What you are asked to do
Below are some records; quote exactly the lines from the one that contains "event_on_step e step ∧ Forall" through the one that contains "destruct (stepMatches _ _ _ _) eqn:E.", inclusive, and no others.

◇ ◇ ◇

(* ===== verification/CorrelationFacts.v ===== *)
(** Properties of the correlator ([Correlation.v]). *)
From S2P Require Export Correlation.

(** * The ring *)

(** A firing, as the pipeline records it. *)
Definition add (c : correlator) (en : corrEntry) : correlator :=
  addFull c (ce_ruleID en) (ce_entity en) (ce_anchor en) (ce_confBand en) (ce_when en).

Definition last_n {A} (n : nat) (l : list A) : list A := drop (length l - n) l.

Lemma last_n_app {A} n (l : list A) a : (0 < n)%nat → last_n n (last_n n l ++ [a]) = last_n n (l ++ [a]).
Proof.
  intros Hn. unfold last_n. rewrite !length_app, !length_drop. cbn [length].
  destruct (le_lt_dec (length l) n) as [Hle|Hgt].
  - replace (length l - n)%nat with O by lia. rewrite drop_0, Nat.sub_0_r. done.
  - rewrite (drop_app_le l) by lia. rewrite drop_app_le by (rewrite length_drop; lia).
    rewrite drop_drop. f_equal. f_equal. lia.
Qed.

Lemma add_entries c en :
  0 < co_cap c →
  co_entries (add c en) = last_n (Z.to_nat (co_cap c)) (co_entries c ++ [en]) ∧
  co_cap (add c en) = co_cap c ∧ co_chains (add c en) = co_chains c.
Proof.
  intros Hc. unfold add, addFull, upd, last_n. cbn. split; [|done].
  destruct en as [r i a b w]; cbn. rewrite !length_app. cbn [length].
  case_match eqn:E; rewrite ?Z.ltb_lt, ?Z.ltb_ge in E.
  - f_equal. lia.
  - replace (length (co_entries c) + 1 - Z.to_nat (co_cap c))%nat with O by lia. by rewrite drop_0.
Qed.

(** Whatever has been fired, the ring holds exactly the most recent firings
    in order, and never more than its capacity. *)
Theorem ring_is_recent cap ens :
  let c := fold_left add ens (newCorrelator cap) in
  co_entries c = last_n (Z.to_nat (co_cap (newCorrelator cap))) ens ∧
  Z.of_nat (length (co_entries c)) ≤ co_cap (newCorrelator cap).
Proof.
  cbv zeta. set (k := co_cap (newCorrelator cap)).
  assert (Hk : 0 < k) by (unfold k; simpl; case_match; lia).
  assert (H : co_entries (fold_left add ens (newCorrelator cap)) = last_n (Z.to_nat k) ens ∧
              co_cap (fold_left add ens (newCorrelator cap)) = k).
  { induction ens as [|en ens [IH1 IH2]] using rev_ind; [done|]. rewrite fold_left_app. cbn [fold_left].
    destruct (add_entries (fold_left add ens (newCorrelator cap)) en ltac:(lia)) as (H1 & H2 & _).
    rewrite H1, H2, IH1, IH2. split; [|done]. apply last_n_app. lia. }
  destruct H as [-> _]. split; [done|]. unfold last_n. rewrite length_drop. lia.
Qed.

(** * Correlation and chains *)

(** An entry counts while it is not older than the window. *)
Definition in_window (now : Time) (win : Duration) (en : corrEntry) : Prop :=
  time_sub now (ce_when en) ≤ win.

Definition anchors_agree (anchor : string) (en : corrEntry) : Prop :=
  anchor = "" ∨ ce_anchor en = "" ∨ anchor = ce_anchor en.

Lemma same_anchor_spec a en : same_anchor a en = true ↔ anchors_agree a en.
Proof.
  unfold same_anchor, anchors_agree. rewrite negb_true_iff, !andb_false_iff, !negb_false_iff, !String.eqb_eq.
  tauto.
Qed.

(** What the loop of [matchBoost] looks for. *)
Definition correlates (rule : Rule) (e : Event) (now : Time) (en : corrEntry) : Prop :=
  ce_ruleID en ∈ ru_Correlate rule ∧
  in_window now (parseDuration (ru_CorrelateWindow rule) (5 * minute)) en ∧
  (if bool_decide (ev_Anchor e ≠ "" ∧ ce_anchor en ≠ "") then ev_Anchor e = ce_anchor en
   else en_ID (ev_Entity e) = "" ∨ ce_entity en = "" ∨ ce_entity en = en_ID (ev_Entity e)).

Lemma boost_entry_spec rule e now en :
  boost_entry rule e now (parseDuration (ru_CorrelateWindow rule) (5 * minute)) en = true ↔
  correlates rule e now en.
Proof.
  unfold boost_entry, correlates, in_window. rewrite <-mem_str_spec.
  destruct (mem_str (ce_ruleID en) (ru_Correlate rule)); cbn [negb]; [|naive_solver].
  destruct (Z.ltb_spec (parseDuration (ru_CorrelateWindow rule) (5 * minute)) (time_sub now (ce_when en))).
  { split; [done|]. intros (_ & ? & _). lia. }
  destruct (String.eqb_spec (ev_Anchor e) ""), (String.eqb_spec (ce_anchor en) ""); cbn [negb andb];
    first [rewrite bool_decide_false by naive_solver | rewrite bool_decide_true by done].
  4: { rewrite String.eqb_eq. naive_solver. }
  all: rewrite negb_true_iff, !andb_false_iff, !negb_false_iff, !String.eqb_eq; naive_solver.
Qed.

(** A rule's correlation boost is added exactly when one of its peer rules
    fired within the rule's window on the same anchor, or, when one side has no
    anchor, on a compatible entity; the boost is then the rule's own (10 when
    unset), and 0 otherwise. *)
Theorem matchBoost_iff c e rule now :
  (∃ en, en ∈ co_entries c ∧ correlates rule e now en) ∧
    matchBoost c e rule now = (if ru_CorrelateBoost rule =? 0 then 10 else ru_CorrelateBoost rule) ∨
  ¬ (∃ en, en ∈ co_entries c ∧ correlates rule e now en) ∧ matchBoost c e rule now = 0.
Proof.
  unfold matchBoost. destruct (ru_Correlate rule) as [|p ps] eqn:Ec.
  { right. split; [|done]. intros (en & _ & Hc & _). rewrite Ec in Hc. by apply elem_of_nil in Hc. }
  cbn [length Nat.eqb].
  destruct (List.find _ (co_entries c)) as [en|] eqn:Ef.
  - left. apply find_some in Ef as [Hin Hb]. split; [|done]. exists en.
    split; [by apply list_elem_of_In|]. by apply boost_entry_spec.
  - right. split; [|done]. intros (en & Hin & Hc). apply boost_entry_spec in Hc.
    apply list_elem_of_In in Hin. pose proof (find_none _ _ Ef en Hin). congruence.
Qed.

(** The step of the chain that the event is on. *)
Definition event_on_step (e : Event) (step : list string) : Prop :=
  if bool_decide (step = []) then ev_ConfBand e = ConfHigh else ev_RuleID e ∈ step.

Definition step_fired (c : correlator) (e : Event) (now : Time) (win : Duration) (step : list string)
  : Prop :=
  ∃ en, en ∈ co_entries c ∧ in_window now win en ∧ anchors_agree (ev_Anchor e) en ∧
    (if bool_decide (step = []) then ce_confBand en = ConfHigh else ce_ruleID en ∈ step).

(** A chain hit: the event is on some step after the first and on no earlier
    one, and every earlier step has fired within the window. *)
Definition chain_hit (c : correlator) (e : Event) (now : Time) (ch : Chain) : Prop :=
  ∃ before step after,
    ch_Steps ch = before ++ step :: after ∧ before ≠ [] ∧ event_on_step e step ∧
    Forall (λ s, ¬ event_on_step e s) before ∧
    Forall (step_fired c e now (parseDuration (ch_Window ch) (30 * minute))) before.

Lemma stepMatches_spec i e step :
  stepMatches step (ev_RuleID e) (ev_ConfBand e) ((i =? 0)%nat && (length step =? 0)%nat) = true ↔
  event_on_step e step.
Proof.
  unfold stepMatches, event_on_step. destruct step as [|x l]; cbn [length Nat.eqb].
  - rewrite orb_true_r, bool_decide_true by done. by rewrite String.eqb_eq.
  - rewrite andb_false_r, bool_decide_false by done. cbn [orb]. by rewrite mem_str_spec.
Qed.

Lemma cur_step_spec e steps i k :
  cur_step i steps (ev_RuleID e) (ev_ConfBand e) = Some k ↔
  ∃ before step after, steps = before ++ step :: after ∧ k = (i + length before)%nat ∧
    event_on_step e step ∧ Forall (λ s, ¬ event_on_step e s) before.
Proof.
  revert i. induction steps as [|step steps IH]; intros i; cbn [cur_step].
  { split; [done|]. intros ([|] & ? & ? & ? & _); done. }
  destruct (stepMatches _ _ _ _) eqn:E.
  - apply stepMatches_spec in E. split.
    + intros [= <-]. exists [], step, steps. split; [done|]. split; [cbn; lia|]. by split.
    + intros ([|s before] & step' & after & [= <- ->] & -> & Hon & Hb); [cbn; f_equal; lia|].
      by apply Forall_cons_1 in Hb as [? _].
  - assert (¬ event_on_step e step) as Hn by (rewrite <-(stepMatches_spec i); congruence).
    rewrite IH. split.
    + intros (before & step' & after & -> & -> & Hon & Hb). exists (step :: before), step', after.
      split; [done|]. split; [cbn; lia|]. split; [done|]. by constructor.
    + intros ([|s before] & step' & after & [= -> ->] & -> & Hon & Hb); [done|].
      exists before, step', after. apply Forall_cons_1 in Hb as [_ Hb]. cbn. split_and!; first [done|lia].
Qed.

Lemma prior_fired_spec c e now win step :
  prior_fired c e now win step = true ↔ step_fired c e now win step.
Proof.
  unfold prior_fired, step_fired, anyHighInWindow, anyRuleInWindow, in_window.
  destruct step as [|x l]; cbn [length Nat.eqb]; apply existsb_elem; intros en;
    rewrite !andb_true_iff, negb_true_iff, Z.ltb_ge, same_anchor_spec.
  - rewrite bool_decide_true by done. rewrite String.eqb_eq. tauto.
  - rewrite bool_decide_false by done. rewrite mem_str_spec. tauto.
Qed.

Lemma evalChain_spec c e now ch :
  evalChain c ch e now = (if bool_decide (snd (evalChain c ch e now) = true) then 25 else 0,
                          snd (evalChain c ch e now)) ∧
  (snd (evalChain c ch e now) = true ↔ chain_hit c e now ch).
Proof.
  unfold evalChain, chain_hit. destruct (ch_Steps ch) as [|s0 steps] eqn:Es; cbn [length Nat.eqb].
  { split; [done|]. split; [done|]. by intros ([|] & ? & ? & ? & _). }
  set (win := parseDuration (ch_Window ch) (30 * minute)).
  match goal with |- context [if ?b then ?x else ?x] => assert ((if b then x else x) = x) as -> by (by destruct b) end.
  unfold evalChainProgress. rewrite Es.
  destruct (cur_step 0 (s0 :: steps) (ev_RuleID e) (ev_ConfBand e)) as [k|] eqn:Ec.
  - apply cur_step_spec in Ec as (before & step & after & Hs & -> & Hon & Hb). cbn [Nat.add].
    rewrite Hs. rewrite take_app_length.
    destruct (forallb (prior_fired c e now win) before) eqn:Ef; cbn [negb].
    + rewrite (forallb_Forall _ _ _ (prior_fired_spec c e now win)) in Ef.
      destruct before as [|b before]; cbn [length Nat.eqb snd].
      * split; [done|]. split; [done|]. intros (before' & step' & after' & Hs' & Hne & Hon' & Hb' & _).
        destruct before' as [|b' before']; [done|]. injection Hs' as <- _. by apply Forall_cons_1 in Hb' as [? _].
      * split; [done|]. split; [|done]. intros _. exists (b :: before), step, after. done.
    + cbn [snd]. split; [done|]. split; [done|].
      intros (before' & step' & after' & Hs' & Hne & Hon' & Hb' & Hf').
      assert (before' = before) as ->.
      { clear -Hs' Hon Hb Hon' Hb'. revert before' Hs' Hb'. induction before as [|b l IH]; intros [|b' l'] Hs' Hb'.
        - done.
        - injection Hs' as <- _. by apply Forall_cons_1 in Hb' as [? _].
        - injection Hs' as -> _. by apply Forall_cons_1 in Hb as [? _].
        - injection Hs' as -> Hs'. apply Forall_cons_1 in Hb as [_ Hb], Hb' as [_ Hb'].
          f_equal. by apply IH. }
      apply (forallb_Forall _ _ _ (prior_fired_spec c e now win)) in Hf'. congruence.
  - cbn [snd]. split; [done|]. split; [done|].
    intros (before & step & after & Hs & _ & Hon & Hb & _).
    assert (cur_step 0 (s0 :: steps) (ev_RuleID e) (ev_ConfBand e) = Some (length before)) as H; [|congruence].
    apply cur_step_spec. by exists before, step, after.
Qed.

#[export] Instance chain_hit_dec c e now ch : Decision (chain_hit c e now ch).
Proof.
  refine (cast_if (decide (snd (evalChain c ch e now) = true))); by rewrite <-(proj2 (evalChain_spec c e now ch)).
Defined.

(** The event is only stamped after it has been compared. *)
Lemma stamp_chain_keeps ch e :
  ev_RuleID (stamp_chain ch e) = ev_RuleID e ∧ ev_ConfBand (stamp_chain ch e) = ev_ConfBand e ∧
  ev_Anchor (stamp_chain ch e) = ev_Anchor e.
Proof. unfold stamp_chain. repeat case_match; done. Qed.

Lemma match_chain_done c now chs e :
  fold_left (match_chain_step c now) chs (e, 25) = (e, 25).
Proof.
  induction chs as [|ch chs IH]; [done|]. cbn [fold_left]. unfold match_chain_step at 2.
  destruct (evalChain_spec c e now ch) as [-> _]. destruct (snd _); [|done].
  rewrite bool_decide_true by done. done.
Qed.


(** Chains are documented as ordered, but only the step of the current
    event is: the earlier steps may have fired in any order, since permuting
    the recorded firings never changes the outcome. *)
Theorem chain_order_irrelevant c c' e now :
  co_entries c ≡ₚ co_entries c' → co_chains c = co_chains c' →
  matchChain c e now = matchChain c' e now.
Proof.
  intros Hp Hch. unfold matchChain. rewrite Hch. clear Hch. generalize (e, 0).
  assert (Hstep : ∀ st ch, match_chain_step c now st ch = match_chain_step c' now st ch).
  { intros [x b] ch. unfold match_chain_step.
    assert (evalChain c ch x now = evalChain c' ch x now) as ->; [|done].
    destruct (evalChain_spec c x now ch) as [H1 H2], (evalChain_spec c' x now ch) as [H3 H4].
    assert (Hiff : chain_hit c x now ch ↔ chain_hit c' x now ch).
    { unfold chain_hit, step_fired. by setoid_rewrite Hp. }
    assert (snd (evalChain c ch x now) = snd (evalChain c' ch x now)) as Heq
      by (apply eq_true_iff_eq; by rewrite H2, H4).
    by rewrite H1, H3, Heq. }
  induction (co_chains c') as [|ch chs IH]; intros st; [done|]. cbn [fold_left]. rewrite Hstep. apply IH.
Qed.

Lemma chain_order_irrelevant_witness :
  let ch := mkChain "CHAIN-1" "30m" "CRITICAL" "" [["A"]; ["B"]; ["C"]] in
  let a := mkCorrEntry "A" "" "" "HIGH" 10 in
  let b := mkCorrEntry "B" "" "" "HIGH" 5 in
  let e := zero_Event <| ev_RuleID := "C" |> in
  matchChain (mkCorrelator [a; b] 8 [ch]) e 20 = matchChain (mkCorrelator [b; a] 8 [ch]) e 20 ∧
  snd (matchChain (mkCorrelator [b; a] 8 [ch]) e 20) = 25.
Proof.
  intros ch a b e. split; [|vm_compute; reflexivity].
  apply (chain_order_irrelevant (mkCorrelator [a; b] 8 [ch]) (mkCorrelator [b; a] 8 [ch]));
    [simpl; constructor|reflexivity].
Defined.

◇ ◇ ◇

Task answer
    event_on_step e step ∧ Forall (λ s, ¬ event_on_step e s) before.
Proof.
  revert i. induction steps as [|step steps IH]; intros i; cbn [cur_step].
  { split; [done|]. intros ([|] & ? & ? & ? & _); done. }
  destruct (stepMatches _ _ _ _) eqn:E.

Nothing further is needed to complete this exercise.